> _Problem description_: Extract the line that contains "- unfold m'." and every line after it to the end of the records below, exactly as written and nothing else.

> _Data section_:
Lemma text_range sep l : 0 <= sep < 256 -> Forall (ok_entry sep) l -> Forall (fun c => 0 <= c < 256) (text sep l).
Proof.
  intros Hs. induction 1 as [|e l He Hl IH]; [constructor|]. unfold text. cbn [map concat]. apply Forall_app. split; [|exact IH].
  unfold line. apply Forall_app; split; [|constructor; [|apply Forall_app; split]].
  - eapply list.Forall_impl; [apply (ok_key _ _ He)|]. cbn beta. lia.
  - unfold EQUALS. lia.
  - apply escape_range. apply He.
  - repeat constructor; lia.
Qed.

Lemma ok_counts sep l : Forall (ok_entry sep) l -> Forall (fun e => Forall (fun c => c <> 0) (value_of e)) l.
Proof. intros Hl. eapply list.Forall_impl; [exact Hl|]. intros e He. eapply list.Forall_impl; [apply (ok_value _ _ He)|]. cbn beta. lia. Qed.

Section Exporting.
Context (slre : str -> option (str -> bool)) (calloc : Z -> option Z).
Context (h : hsearch_data) (t : list _ENTRY) (Hinv : inv h t).
Context (sep flag : Z) (argv : list str) (Hsep : 0 <= sep < 256).

Definition exported : list ENTRY := Qsort.sort_list cmpkey (kept slre flag argv (drop 1 t)).

Context (Hok : Forall (ok_entry sep) (kept slre flag argv (drop 1 t))).
Context (Hcount : Forall (counted sep) (kept slre flag argv (drop 1 t))).

Lemma exported_ok : Forall (ok_entry sep) exported /\ Forall (counted sep) exported.
Proof. split; (eapply Permutation_Forall; [symmetry; apply Qsort.sort_list_perm|assumption]). Qed.

Lemma hexport_unfold resp size m : hexport_r slre calloc h sep flag resp size argv m =
  let n := Z.of_nat (length (text sep exported)) in
  if negb (size =? 0) && (size <? n + 1) then Some (m, inr ENOMEM) else
  let size := if size =? 0 then n else size in
  match buffer_at calloc resp size with
  | None => Some (m, inr ENOMEM)
  | Some res => Some (st (wr (wr m res (replicate (Z.to_nat size) 0)) res (text sep exported)) (res + n) NUL, inl (size, res))
  end.
Proof.
  unfold hexport_r. rewrite (i_table h t Hinv). cbn [mbind option_bind]. pose proof (i_len h t Hinv) as Hl.
  pose proof (i_size h t Hinv) as Hsz. rewrite pass1_kept by lia. cbn [mbind option_bind app]. rewrite Z.add_0_l.
  change (Z.to_nat 1) with 1%nat. fold exported. destruct exported_ok as [Hok' Hc'].
  replace (sum_len sep (kept slre flag argv (drop 1 t))) with (Z.of_nat (length (text sep exported))).
  - cbv zeta. case_match; [reflexivity|]. case_match; [|reflexivity]. rewrite pass2_wr. reflexivity.
  - rewrite <- sum_len_text; [|exact Hc'|exact (ok_counts sep _ Hok')]. apply sum_len_perm. apply Qsort.sort_list_perm.
Qed.

Lemma exported_memory m res size : Z.of_nat (length (text sep exported)) <= size -> 0 <= size ->
  let m' := st (wr (wr m res (replicate (Z.to_nat size) 0)) res (text sep exported))
               (res + Z.of_nat (length (text sep exported))) NUL in
  bytes m' res (Z.to_nat size) =
    text sep exported ++ replicate (Z.to_nat size - length (text sep exported)) 0 /\
  ld m' (res + Z.of_nat (length (text sep exported))) = 0 /\
  (forall x, x < res \/ res + size <= x -> x <> res + Z.of_nat (length (text sep exported)) -> ld m' x = ld m x).
Proof.
  intros Hle Hs m'. pose proof (text_range sep exported Hsep (proj1 exported_ok)) as Hr. set (tx := text sep exported) in *.
  split_and!.
  - apply list_eq. intros i. destruct (decide (i < Z.to_nat size)%nat) as [Hi|Hi].
    2: { rewrite !lookup_ge_None_2; [reflexivity| |rewrite length_bytes; lia]. rewrite length_app, length_replicate. lia. }
    rewrite bytes_lookup by exact Hi. unfold m'. rewrite ld_st, !ld_wr, length_replicate.
    destruct (decide (i < length tx)%nat) as [Ht|Ht].
    + replace (res + Z.of_nat i =? res + Z.of_nat (length tx)) with false by lia.
      replace ((res <=? res + Z.of_nat i) && (res + Z.of_nat i <? res + Z.of_nat (length tx))) with true by lia.
      replace (Z.to_nat (res + Z.of_nat i - res)) with i by lia. rewrite lookup_app_l by exact Ht.
      destruct (lookup_lt_is_Some_2 tx i Ht) as [x Hx]. rewrite Hx, (nth_lookup_Some _ _ _ _ Hx). f_equal.
      apply u8_small. rewrite Forall_lookup in Hr. exact (Hr i x Hx).
    + rewrite lookup_app_r by lia. rewrite lookup_replicate_2 by lia. f_equal.
      replace ((res <=? res + Z.of_nat i) && (res + Z.of_nat i <? res + Z.of_nat (length tx))) with false by lia.
      replace ((res <=? res + Z.of_nat i) && (res + Z.of_nat i <? res + Z.of_nat (Z.to_nat size))) with true by lia.
      case_match; [reflexivity|]. rewrite nth_lookup. destruct (replicate _ _ !! _) eqn:E; [|reflexivity].
      apply lookup_replicate in E as [-> _]. reflexivity.
  - unfold m'. rewrite ld_st_same. reflexivity.
  - intros x Hx Hn. unfold m'. rewrite ld_st_other by exact Hn. rewrite !ld_wr, length_replicate.
    replace ((res <=? x) && (x <? res + Z.of_nat (length tx))) with false by lia.
    replace ((res <=? x) && (x <? res + Z.of_nat (Z.to_nat size))) with false by lia. reflexivity.
Qed.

> _Output_:
  - unfold m'. rewrite ld_st_same. reflexivity.
  - intros x Hx Hn. unfold m'. rewrite ld_st_other by exact Hn. rewrite !ld_wr, length_replicate.
    replace ((res <=? x) && (x <? res + Z.of_nat (length tx))) with false by lia.
    replace ((res <=? x) && (x <? res + Z.of_nat (Z.to_nat size))) with false by lia. reflexivity.
Qed.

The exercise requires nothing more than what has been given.